[Opening Dataset excerpts section]
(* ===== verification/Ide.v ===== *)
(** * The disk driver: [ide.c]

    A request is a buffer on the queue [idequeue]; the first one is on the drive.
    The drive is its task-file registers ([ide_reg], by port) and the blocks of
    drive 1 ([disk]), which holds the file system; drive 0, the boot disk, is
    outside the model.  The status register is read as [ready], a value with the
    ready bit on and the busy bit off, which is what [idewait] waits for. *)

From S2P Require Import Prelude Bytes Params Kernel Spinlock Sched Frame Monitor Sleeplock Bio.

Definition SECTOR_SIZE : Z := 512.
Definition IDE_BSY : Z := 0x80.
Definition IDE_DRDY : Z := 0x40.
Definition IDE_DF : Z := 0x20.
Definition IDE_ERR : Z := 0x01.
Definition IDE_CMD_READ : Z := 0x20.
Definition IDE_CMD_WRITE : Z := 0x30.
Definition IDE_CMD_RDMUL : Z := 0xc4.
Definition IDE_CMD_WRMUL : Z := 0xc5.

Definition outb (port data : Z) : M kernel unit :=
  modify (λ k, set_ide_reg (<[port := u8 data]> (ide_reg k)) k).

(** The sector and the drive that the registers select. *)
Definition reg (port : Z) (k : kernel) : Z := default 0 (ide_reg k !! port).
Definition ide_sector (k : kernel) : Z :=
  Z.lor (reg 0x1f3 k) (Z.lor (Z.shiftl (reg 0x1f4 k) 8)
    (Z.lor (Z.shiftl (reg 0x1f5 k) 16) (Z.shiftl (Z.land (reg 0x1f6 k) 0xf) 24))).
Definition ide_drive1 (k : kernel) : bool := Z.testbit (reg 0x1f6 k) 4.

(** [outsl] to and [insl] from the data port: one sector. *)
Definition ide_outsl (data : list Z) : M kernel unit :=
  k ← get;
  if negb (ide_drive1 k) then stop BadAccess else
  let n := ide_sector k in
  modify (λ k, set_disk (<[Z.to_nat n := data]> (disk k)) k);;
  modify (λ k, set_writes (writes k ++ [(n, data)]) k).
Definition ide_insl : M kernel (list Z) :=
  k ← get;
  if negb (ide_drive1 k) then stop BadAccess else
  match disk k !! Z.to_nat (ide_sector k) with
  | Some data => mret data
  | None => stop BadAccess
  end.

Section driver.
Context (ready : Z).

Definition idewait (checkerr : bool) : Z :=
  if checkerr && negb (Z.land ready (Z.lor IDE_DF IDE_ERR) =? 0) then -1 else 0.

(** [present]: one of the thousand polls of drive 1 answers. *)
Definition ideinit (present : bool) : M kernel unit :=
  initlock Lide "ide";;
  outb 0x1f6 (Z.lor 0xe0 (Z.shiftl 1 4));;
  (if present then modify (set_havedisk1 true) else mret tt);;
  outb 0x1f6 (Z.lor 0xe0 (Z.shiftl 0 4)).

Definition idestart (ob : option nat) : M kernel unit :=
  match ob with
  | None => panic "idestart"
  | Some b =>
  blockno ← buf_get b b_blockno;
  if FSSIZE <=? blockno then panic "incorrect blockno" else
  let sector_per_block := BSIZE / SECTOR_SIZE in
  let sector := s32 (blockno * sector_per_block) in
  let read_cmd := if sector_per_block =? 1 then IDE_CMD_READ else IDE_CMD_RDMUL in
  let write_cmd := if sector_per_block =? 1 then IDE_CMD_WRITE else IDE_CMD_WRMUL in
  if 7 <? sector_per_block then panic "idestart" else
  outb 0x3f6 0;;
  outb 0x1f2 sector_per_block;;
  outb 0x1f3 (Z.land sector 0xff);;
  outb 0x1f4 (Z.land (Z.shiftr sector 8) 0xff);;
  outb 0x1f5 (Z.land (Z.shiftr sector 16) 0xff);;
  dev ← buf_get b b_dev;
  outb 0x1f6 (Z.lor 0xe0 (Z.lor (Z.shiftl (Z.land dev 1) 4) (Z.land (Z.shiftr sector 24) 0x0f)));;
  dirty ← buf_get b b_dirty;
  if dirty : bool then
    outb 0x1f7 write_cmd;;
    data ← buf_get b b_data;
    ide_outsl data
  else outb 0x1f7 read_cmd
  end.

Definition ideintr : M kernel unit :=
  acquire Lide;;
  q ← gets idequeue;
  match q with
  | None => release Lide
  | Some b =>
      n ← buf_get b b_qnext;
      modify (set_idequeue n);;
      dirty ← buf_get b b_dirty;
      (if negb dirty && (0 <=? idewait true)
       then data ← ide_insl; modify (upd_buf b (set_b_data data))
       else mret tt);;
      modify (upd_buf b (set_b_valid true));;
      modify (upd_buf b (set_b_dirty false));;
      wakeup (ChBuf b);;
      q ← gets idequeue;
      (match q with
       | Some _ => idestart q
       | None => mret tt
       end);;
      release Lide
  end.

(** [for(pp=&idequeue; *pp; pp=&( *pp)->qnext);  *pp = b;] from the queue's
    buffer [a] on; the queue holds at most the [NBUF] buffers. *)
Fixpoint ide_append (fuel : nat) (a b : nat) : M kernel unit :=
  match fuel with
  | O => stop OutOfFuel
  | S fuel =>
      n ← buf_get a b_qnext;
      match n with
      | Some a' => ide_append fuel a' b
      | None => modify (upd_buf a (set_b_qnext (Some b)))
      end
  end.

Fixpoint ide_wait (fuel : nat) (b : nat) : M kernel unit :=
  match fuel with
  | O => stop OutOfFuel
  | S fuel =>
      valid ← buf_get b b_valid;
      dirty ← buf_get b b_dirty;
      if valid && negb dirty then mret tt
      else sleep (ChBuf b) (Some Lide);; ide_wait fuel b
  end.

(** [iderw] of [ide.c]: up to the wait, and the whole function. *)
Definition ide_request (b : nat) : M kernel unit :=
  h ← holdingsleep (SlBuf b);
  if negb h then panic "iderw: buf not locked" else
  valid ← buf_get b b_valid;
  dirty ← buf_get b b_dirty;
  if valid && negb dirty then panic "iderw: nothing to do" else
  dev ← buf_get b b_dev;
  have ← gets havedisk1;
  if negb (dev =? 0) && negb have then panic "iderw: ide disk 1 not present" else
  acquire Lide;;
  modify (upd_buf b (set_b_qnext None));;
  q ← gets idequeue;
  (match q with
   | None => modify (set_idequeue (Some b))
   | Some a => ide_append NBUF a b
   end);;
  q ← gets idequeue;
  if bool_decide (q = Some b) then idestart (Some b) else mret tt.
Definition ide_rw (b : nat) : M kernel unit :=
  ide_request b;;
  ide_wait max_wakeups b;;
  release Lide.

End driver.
[Closing Dataset excerpts section]
[Opening Dataset excerpts section]
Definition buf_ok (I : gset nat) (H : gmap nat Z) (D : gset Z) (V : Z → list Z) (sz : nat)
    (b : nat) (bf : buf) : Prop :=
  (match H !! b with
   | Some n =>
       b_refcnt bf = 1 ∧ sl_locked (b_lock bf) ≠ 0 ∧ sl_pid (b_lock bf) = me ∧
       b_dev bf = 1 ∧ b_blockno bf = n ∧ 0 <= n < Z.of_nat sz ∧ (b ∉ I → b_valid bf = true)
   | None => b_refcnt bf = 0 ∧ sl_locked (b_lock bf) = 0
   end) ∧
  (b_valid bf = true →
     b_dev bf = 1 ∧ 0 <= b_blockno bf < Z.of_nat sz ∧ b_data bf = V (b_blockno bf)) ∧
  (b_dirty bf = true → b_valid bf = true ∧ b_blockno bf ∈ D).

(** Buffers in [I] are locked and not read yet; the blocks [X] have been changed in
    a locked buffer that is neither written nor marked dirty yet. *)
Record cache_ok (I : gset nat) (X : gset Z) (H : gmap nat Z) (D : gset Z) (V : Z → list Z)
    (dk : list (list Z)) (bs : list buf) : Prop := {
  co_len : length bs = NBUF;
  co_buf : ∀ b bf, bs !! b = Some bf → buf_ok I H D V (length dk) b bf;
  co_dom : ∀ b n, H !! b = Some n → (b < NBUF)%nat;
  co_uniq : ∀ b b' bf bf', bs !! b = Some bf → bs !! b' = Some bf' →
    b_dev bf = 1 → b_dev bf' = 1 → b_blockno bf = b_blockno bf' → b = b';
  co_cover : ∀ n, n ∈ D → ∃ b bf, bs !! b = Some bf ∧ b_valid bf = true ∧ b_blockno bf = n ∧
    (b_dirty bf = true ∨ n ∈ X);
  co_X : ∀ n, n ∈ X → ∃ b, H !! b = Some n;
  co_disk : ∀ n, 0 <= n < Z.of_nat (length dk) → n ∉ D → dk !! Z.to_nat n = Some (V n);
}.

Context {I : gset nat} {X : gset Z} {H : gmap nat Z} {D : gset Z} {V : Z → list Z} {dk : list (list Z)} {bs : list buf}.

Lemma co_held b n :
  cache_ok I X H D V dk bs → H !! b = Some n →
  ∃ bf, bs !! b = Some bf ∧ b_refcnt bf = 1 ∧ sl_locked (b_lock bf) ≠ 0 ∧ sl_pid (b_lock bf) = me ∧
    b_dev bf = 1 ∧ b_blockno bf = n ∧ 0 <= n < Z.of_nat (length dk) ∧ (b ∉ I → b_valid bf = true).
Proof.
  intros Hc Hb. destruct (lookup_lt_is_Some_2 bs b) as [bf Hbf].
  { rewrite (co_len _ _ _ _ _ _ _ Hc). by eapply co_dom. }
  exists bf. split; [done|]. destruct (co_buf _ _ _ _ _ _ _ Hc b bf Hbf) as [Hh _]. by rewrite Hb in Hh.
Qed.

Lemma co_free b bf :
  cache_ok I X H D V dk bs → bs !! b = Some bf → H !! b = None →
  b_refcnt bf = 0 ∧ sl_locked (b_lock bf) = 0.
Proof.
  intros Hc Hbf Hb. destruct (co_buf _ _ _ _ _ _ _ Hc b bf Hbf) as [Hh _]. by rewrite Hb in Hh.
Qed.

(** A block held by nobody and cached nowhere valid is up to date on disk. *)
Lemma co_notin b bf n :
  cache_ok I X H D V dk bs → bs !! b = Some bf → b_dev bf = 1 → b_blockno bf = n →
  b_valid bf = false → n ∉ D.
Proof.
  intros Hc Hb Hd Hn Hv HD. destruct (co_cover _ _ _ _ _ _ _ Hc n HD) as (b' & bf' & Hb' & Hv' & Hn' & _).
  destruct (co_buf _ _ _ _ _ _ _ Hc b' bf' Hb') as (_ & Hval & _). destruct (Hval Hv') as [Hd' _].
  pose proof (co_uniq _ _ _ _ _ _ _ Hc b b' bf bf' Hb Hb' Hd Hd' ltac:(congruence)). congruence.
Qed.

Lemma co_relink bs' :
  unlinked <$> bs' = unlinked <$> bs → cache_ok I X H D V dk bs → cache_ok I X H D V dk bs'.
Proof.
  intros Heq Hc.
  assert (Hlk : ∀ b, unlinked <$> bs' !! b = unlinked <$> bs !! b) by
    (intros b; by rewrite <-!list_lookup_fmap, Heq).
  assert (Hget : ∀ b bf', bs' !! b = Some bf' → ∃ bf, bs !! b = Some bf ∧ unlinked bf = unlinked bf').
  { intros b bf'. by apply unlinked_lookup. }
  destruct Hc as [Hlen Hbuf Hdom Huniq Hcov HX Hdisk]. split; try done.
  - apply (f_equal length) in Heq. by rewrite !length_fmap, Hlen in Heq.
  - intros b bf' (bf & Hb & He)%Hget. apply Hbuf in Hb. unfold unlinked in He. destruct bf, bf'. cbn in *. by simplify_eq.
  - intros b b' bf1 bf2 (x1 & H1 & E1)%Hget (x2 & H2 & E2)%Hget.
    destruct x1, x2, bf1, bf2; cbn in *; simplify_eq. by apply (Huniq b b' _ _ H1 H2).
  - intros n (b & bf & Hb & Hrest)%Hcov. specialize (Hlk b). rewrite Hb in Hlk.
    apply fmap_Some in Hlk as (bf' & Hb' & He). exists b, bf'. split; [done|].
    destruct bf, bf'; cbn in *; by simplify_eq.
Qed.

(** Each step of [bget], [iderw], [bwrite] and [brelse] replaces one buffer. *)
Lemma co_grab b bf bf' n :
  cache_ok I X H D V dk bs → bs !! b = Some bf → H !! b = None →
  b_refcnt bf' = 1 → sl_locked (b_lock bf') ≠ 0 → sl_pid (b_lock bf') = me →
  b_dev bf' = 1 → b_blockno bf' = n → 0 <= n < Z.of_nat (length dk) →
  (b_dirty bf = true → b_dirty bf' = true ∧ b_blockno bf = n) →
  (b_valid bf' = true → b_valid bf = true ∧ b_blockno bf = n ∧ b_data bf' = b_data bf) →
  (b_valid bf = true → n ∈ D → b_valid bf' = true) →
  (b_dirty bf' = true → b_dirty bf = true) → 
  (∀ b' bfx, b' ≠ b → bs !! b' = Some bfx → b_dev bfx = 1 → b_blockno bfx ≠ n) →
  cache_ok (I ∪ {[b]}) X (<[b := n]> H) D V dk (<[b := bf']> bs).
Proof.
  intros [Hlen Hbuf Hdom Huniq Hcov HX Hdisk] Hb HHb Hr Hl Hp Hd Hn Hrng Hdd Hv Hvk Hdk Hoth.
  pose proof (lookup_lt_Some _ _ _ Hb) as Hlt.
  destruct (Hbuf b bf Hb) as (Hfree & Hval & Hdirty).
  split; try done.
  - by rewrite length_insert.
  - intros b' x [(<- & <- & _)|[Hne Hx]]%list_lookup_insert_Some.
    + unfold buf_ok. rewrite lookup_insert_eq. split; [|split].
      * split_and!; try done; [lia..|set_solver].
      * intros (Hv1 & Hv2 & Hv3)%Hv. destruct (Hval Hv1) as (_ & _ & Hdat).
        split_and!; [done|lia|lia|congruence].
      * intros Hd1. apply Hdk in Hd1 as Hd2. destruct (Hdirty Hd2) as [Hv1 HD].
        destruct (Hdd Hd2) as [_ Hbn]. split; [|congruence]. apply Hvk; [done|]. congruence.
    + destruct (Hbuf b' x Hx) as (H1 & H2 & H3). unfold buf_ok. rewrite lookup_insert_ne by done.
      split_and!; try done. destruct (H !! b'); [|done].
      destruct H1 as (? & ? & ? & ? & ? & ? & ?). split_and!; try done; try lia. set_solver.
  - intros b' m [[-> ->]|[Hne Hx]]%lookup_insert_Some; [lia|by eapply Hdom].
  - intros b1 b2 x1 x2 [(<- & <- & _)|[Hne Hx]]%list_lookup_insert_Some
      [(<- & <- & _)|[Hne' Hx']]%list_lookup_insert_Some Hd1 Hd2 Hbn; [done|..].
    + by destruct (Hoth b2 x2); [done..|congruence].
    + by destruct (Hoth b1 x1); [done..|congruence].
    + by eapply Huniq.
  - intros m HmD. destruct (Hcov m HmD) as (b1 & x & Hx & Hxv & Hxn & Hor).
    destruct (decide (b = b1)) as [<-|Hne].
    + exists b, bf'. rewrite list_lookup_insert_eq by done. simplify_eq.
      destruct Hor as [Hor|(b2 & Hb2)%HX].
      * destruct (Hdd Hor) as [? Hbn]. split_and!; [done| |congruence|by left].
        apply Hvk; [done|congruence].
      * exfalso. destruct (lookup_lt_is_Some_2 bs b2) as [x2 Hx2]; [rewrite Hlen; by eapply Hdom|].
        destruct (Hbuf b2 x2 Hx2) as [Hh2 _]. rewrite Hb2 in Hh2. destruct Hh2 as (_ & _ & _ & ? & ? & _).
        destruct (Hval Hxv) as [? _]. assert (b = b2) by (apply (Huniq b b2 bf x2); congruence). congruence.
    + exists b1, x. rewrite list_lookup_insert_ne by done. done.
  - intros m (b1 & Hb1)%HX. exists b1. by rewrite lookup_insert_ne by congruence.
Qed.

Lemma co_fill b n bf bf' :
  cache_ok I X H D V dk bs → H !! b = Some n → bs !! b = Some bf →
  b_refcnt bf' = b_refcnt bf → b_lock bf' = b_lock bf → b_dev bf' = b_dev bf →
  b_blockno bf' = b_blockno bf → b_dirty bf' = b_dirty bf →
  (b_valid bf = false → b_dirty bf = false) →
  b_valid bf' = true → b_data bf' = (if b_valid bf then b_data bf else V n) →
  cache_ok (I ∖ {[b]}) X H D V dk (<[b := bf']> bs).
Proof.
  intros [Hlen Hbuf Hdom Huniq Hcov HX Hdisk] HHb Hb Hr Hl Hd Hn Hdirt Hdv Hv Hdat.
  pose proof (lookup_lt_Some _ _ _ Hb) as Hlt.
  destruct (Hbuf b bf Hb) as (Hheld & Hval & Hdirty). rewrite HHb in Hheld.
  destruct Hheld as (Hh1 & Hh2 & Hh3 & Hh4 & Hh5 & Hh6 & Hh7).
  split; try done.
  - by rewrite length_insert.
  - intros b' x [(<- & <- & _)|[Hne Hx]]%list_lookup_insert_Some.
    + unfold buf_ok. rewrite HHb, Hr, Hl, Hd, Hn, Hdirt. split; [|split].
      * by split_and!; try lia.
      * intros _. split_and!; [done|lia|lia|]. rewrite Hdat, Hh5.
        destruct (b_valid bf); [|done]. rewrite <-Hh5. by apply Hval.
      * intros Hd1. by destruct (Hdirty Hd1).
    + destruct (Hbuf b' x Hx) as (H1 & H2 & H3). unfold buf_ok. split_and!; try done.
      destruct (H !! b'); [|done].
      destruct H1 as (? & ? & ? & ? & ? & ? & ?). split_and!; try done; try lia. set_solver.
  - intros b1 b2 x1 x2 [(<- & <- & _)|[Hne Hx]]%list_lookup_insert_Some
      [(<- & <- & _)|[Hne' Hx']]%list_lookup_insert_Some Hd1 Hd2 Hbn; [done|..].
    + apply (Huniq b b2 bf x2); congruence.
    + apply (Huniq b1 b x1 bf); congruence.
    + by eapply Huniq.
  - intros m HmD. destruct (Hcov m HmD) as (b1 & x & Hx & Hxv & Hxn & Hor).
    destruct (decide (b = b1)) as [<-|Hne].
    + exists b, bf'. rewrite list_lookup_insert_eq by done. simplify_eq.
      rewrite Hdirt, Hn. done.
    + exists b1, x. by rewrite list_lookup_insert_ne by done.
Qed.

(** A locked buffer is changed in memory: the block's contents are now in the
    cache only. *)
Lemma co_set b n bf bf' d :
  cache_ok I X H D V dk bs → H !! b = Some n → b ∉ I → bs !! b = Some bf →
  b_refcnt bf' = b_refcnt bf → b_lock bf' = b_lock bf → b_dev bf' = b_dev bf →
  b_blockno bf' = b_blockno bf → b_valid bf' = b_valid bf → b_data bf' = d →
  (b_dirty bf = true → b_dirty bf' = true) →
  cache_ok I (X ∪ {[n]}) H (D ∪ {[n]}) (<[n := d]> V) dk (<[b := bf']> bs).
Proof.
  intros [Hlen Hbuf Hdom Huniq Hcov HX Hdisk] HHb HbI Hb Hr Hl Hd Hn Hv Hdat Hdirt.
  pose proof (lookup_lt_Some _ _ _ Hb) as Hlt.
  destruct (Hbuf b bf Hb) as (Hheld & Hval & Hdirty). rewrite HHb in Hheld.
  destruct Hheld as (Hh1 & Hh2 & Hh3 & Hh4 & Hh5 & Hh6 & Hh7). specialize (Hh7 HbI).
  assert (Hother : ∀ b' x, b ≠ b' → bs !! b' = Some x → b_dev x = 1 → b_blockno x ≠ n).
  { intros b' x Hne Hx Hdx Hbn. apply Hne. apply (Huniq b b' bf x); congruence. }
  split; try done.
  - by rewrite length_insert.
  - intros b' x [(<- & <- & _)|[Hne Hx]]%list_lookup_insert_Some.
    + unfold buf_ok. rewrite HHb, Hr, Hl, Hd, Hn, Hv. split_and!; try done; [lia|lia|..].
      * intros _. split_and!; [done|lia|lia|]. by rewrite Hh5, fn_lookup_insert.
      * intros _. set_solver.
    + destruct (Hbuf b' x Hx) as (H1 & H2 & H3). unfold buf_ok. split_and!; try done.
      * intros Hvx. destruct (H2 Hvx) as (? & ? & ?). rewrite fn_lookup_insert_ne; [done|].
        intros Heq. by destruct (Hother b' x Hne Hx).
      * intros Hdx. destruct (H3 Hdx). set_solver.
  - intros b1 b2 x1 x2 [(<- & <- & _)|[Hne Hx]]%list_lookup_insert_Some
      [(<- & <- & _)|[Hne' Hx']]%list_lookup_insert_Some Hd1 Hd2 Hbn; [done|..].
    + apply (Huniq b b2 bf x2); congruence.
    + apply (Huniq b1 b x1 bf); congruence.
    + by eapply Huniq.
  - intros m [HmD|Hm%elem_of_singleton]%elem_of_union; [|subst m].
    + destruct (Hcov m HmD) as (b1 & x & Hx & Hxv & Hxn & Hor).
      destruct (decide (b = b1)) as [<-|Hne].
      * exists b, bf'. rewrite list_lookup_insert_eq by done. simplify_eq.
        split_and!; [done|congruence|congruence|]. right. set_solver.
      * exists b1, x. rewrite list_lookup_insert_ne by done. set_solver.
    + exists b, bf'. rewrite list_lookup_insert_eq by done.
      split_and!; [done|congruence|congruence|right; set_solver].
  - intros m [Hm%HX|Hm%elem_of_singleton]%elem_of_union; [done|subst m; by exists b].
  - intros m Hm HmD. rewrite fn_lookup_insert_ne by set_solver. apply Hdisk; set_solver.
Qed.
[Closing Dataset excerpts section]
■ Aim of the task ■
Extract from the listing above the lines between the line containing "Definition ide_drive1 (k" and the line containing "else outb 0x1f7 read_cmd", keeping both of those lines. Output nothing else.

■ Answer ■
Definition ide_drive1 (k : kernel) : bool := Z.testbit (reg 0x1f6 k) 4.

(** [outsl] to and [insl] from the data port: one sector. *)
Definition ide_outsl (data : list Z) : M kernel unit :=
  k ← get;
  if negb (ide_drive1 k) then stop BadAccess else
  let n := ide_sector k in
  modify (λ k, set_disk (<[Z.to_nat n := data]> (disk k)) k);;
  modify (λ k, set_writes (writes k ++ [(n, data)]) k).
Definition ide_insl : M kernel (list Z) :=
  k ← get;
  if negb (ide_drive1 k) then stop BadAccess else
  match disk k !! Z.to_nat (ide_sector k) with
  | Some data => mret data
  | None => stop BadAccess
  end.

Section driver.
Context (ready : Z).

Definition idewait (checkerr : bool) : Z :=
  if checkerr && negb (Z.land ready (Z.lor IDE_DF IDE_ERR) =? 0) then -1 else 0.

(** [present]: one of the thousand polls of drive 1 answers. *)
Definition ideinit (present : bool) : M kernel unit :=
  initlock Lide "ide";;
  outb 0x1f6 (Z.lor 0xe0 (Z.shiftl 1 4));;
  (if present then modify (set_havedisk1 true) else mret tt);;
  outb 0x1f6 (Z.lor 0xe0 (Z.shiftl 0 4)).

Definition idestart (ob : option nat) : M kernel unit :=
  match ob with
  | None => panic "idestart"
  | Some b =>
  blockno ← buf_get b b_blockno;
  if FSSIZE <=? blockno then panic "incorrect blockno" else
  let sector_per_block := BSIZE / SECTOR_SIZE in
  let sector := s32 (blockno * sector_per_block) in
  let read_cmd := if sector_per_block =? 1 then IDE_CMD_READ else IDE_CMD_RDMUL in
  let write_cmd := if sector_per_block =? 1 then IDE_CMD_WRITE else IDE_CMD_WRMUL in
  if 7 <? sector_per_block then panic "idestart" else
  outb 0x3f6 0;;
  outb 0x1f2 sector_per_block;;
  outb 0x1f3 (Z.land sector 0xff);;
  outb 0x1f4 (Z.land (Z.shiftr sector 8) 0xff);;
  outb 0x1f5 (Z.land (Z.shiftr sector 16) 0xff);;
  dev ← buf_get b b_dev;
  outb 0x1f6 (Z.lor 0xe0 (Z.lor (Z.shiftl (Z.land dev 1) 4) (Z.land (Z.shiftr sector 24) 0x0f)));;
  dirty ← buf_get b b_dirty;
  if dirty : bool then
    outb 0x1f7 write_cmd;;
    data ← buf_get b b_data;
    ide_outsl data
  else outb 0x1f7 read_cmd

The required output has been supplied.